In other words, just because we can doesn't mean we should. And this is coming from someone who is interested in crypto (mostly Monero) and distributed computing in general.

[–] [email protected] 1 points 2 weeks ago (1 children)

…what? I’m not sure you understand what I mean by compiling on my end. Why would that preclude my being able to communicate with other people?

[–] [email protected] 1 points 1 week ago

Let's say that your computer has the IP address 1.2.3.4. When you register for a DNS name, let's say bolexforsoup.com, you tell the DNS registrar to associate that name with your IP address. So later when my computer wants to communicate with your computer it asks the DNS system "what's the IP address for bolexforsoup.com?" And it tells me "1.2.3.4", which I can then use for communicating. The DNS service is not something you're running yourself, it's a service that someone else is running. That's the problem here. Your computer can be completely 100% FLOSS, you can be a master programmer who can manipulate your computer at will, but if my computer wants to talk to bolexforsoup.com the only way it can know the IP address for it is to ask DNS for it. That happens outside of your control. As we're seeing in this case with anti-piracy laws, this is something that an outside force - a government, a company, maybe even a lone malicious hacker - can interfere with if they want to stop me from reaching your computer.

[–] Gradually_Adjusting 2 points 2 weeks ago (1 children)

I had really hoped that the video game industry would use its royalty function to give developers a cut of the secondary market. It would naturally incentivize them to slow down their development cycle, and make games that stand the test of time. Selling games with this technology could have been a virtuous cycle of developers having a vested interest in their work beyond simply selling DLC.

Well, hominids made hand axes for countless aeons without ever really using them. I guess I shouldn't act too shocked.

[–] General_Effort 2 points 2 weeks ago

No competent engineer would use NFTs for the purpose. It's inconvenient, slow and ridiculously expensive. No one uses the "technology" because it's rubbish.

Implementing such a feature is trivial. Steam has a marketplace. They don't let you sell used games because the developers don't want it.

[–] [email protected] 9 points 2 weeks ago (1 children)

There exists GNUNet, but not really sure how common it is used.

[–] qaz 4 points 2 weeks ago (1 children)

I keep hearing about people being aware of it's existence, but I have yet to see a single person say they use it.

[–] [email protected] 6 points 2 weeks ago

I tried to use gnunet multiple times over the years. It always had wierd routing problems, the worst was their filesharing, it literally never worked. You cant find files that are definitely on the network, and if by some miracle you do find something, it fails to download it. 20 years of development and its an unfinished buggy mess.

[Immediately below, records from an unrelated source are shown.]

(** * sidecar-penguin: the bootable-drive pipeline and the checksum helper

    A shallow embedding of [src/modules/bootable_creator.py] and of
    [ISOHandler.calculate_checksum] from [src/modules/iso_handler.py].

    Python [int] is [Z], [str] is [string], [bytes] is [list byte].
    Everything the code asks of the operating system ([platform.system],
    [os.path.exists], [shutil.which], [subprocess.run], [subprocess.Popen],
    [open]) is answered by an environment record; everything it does to the
    outside world (progress callbacks, stage calls, files written, processes
    started) is recorded, in order, in a trace. Logging is not modelled. *)

From Stdlib Require Import ZArith List Bool Lia.
From Stdlib.Strings Require Import String Ascii Byte.
From Stdlib Require Import DecimalString Sorted.
From Equations Require Import Equations.
From Equations.Prop Require Import Logic.
Import ListNotations.

Local Open Scope string_scope.
Local Open Scope list_scope.
Local Open Scope Z_scope.

(* ===================================================================== *)
(** ** Python string helpers used by the source *)
(* ===================================================================== *)

(** Text is a string of 8-bit characters. The helpers that look at the
    class of a character (digit, blank, letter case) agree with Python
    on ASCII text ([isascii] below); text with other characters is
    outside what they model. *)

Module PyStr.

(** [str(n)] for an [int]. *)
Definition str_of_int (n : Z) : string :=
  NilZero.string_of_int (Z.to_int n).

(** [s.startswith(p)]. *)
Fixpoint startswith (p s : string) : bool :=
  match p, s with
  | EmptyString, _ => true
  | String a p', String b s' => Ascii.eqb a b && startswith p' s'
  | String _ _, EmptyString => false
  end.

(** [p in s]: substring test. *)
Fixpoint contains (p s : string) : bool :=
  startswith p s ||
  match s with
  | EmptyString => false
  | String _ s' => contains p s'
  end.

(** Membership of a character in a set of characters given as a string. *)
Fixpoint mem_char (c : ascii) (set : string) : bool :=
  match set with
  | EmptyString => false
  | String d set' => Ascii.eqb c d || mem_char c set'
  end.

I hope they finally fix it sometime, cause its a really great idea, just executed horribly.

[–] archy 7 points 2 weeks ago

Yes, it's called unbound

[–] GamingChairModel 7 points 2 weeks ago* (last edited 2 weeks ago)

I don't think this question really makes sense.

DNS is centralized in that there is a root zone that determines who is the canonical authority for each top level domain like .com or .world (and the registrar for each top level domain controls who controls each domain under them). But it's also decentralized in the sense that everyone who controls a domain can assign any subdomains below that, and that anyone can choose to override the name resolving with their own local DNS server (or even a hosts file saved on the device).

The court case here is trying to override the official domain ownership records at specific DNS providers. The problem is that the intermediaries are being ordered by the courts not to follow the central authority.

Federation wouldn't fit this model: we still want DNS to be canonical where everyone in the world agrees which domain resolves to which IP addresses.

[–] EncryptKeeper 5 points 2 weeks ago

DNS is to a degree, by design federated to begin with. What you need to participate is a recursive DNS server, like Unbound as some of your other replies have mentioned. You can run it on the same machine as something like Pihole if you’re already running that.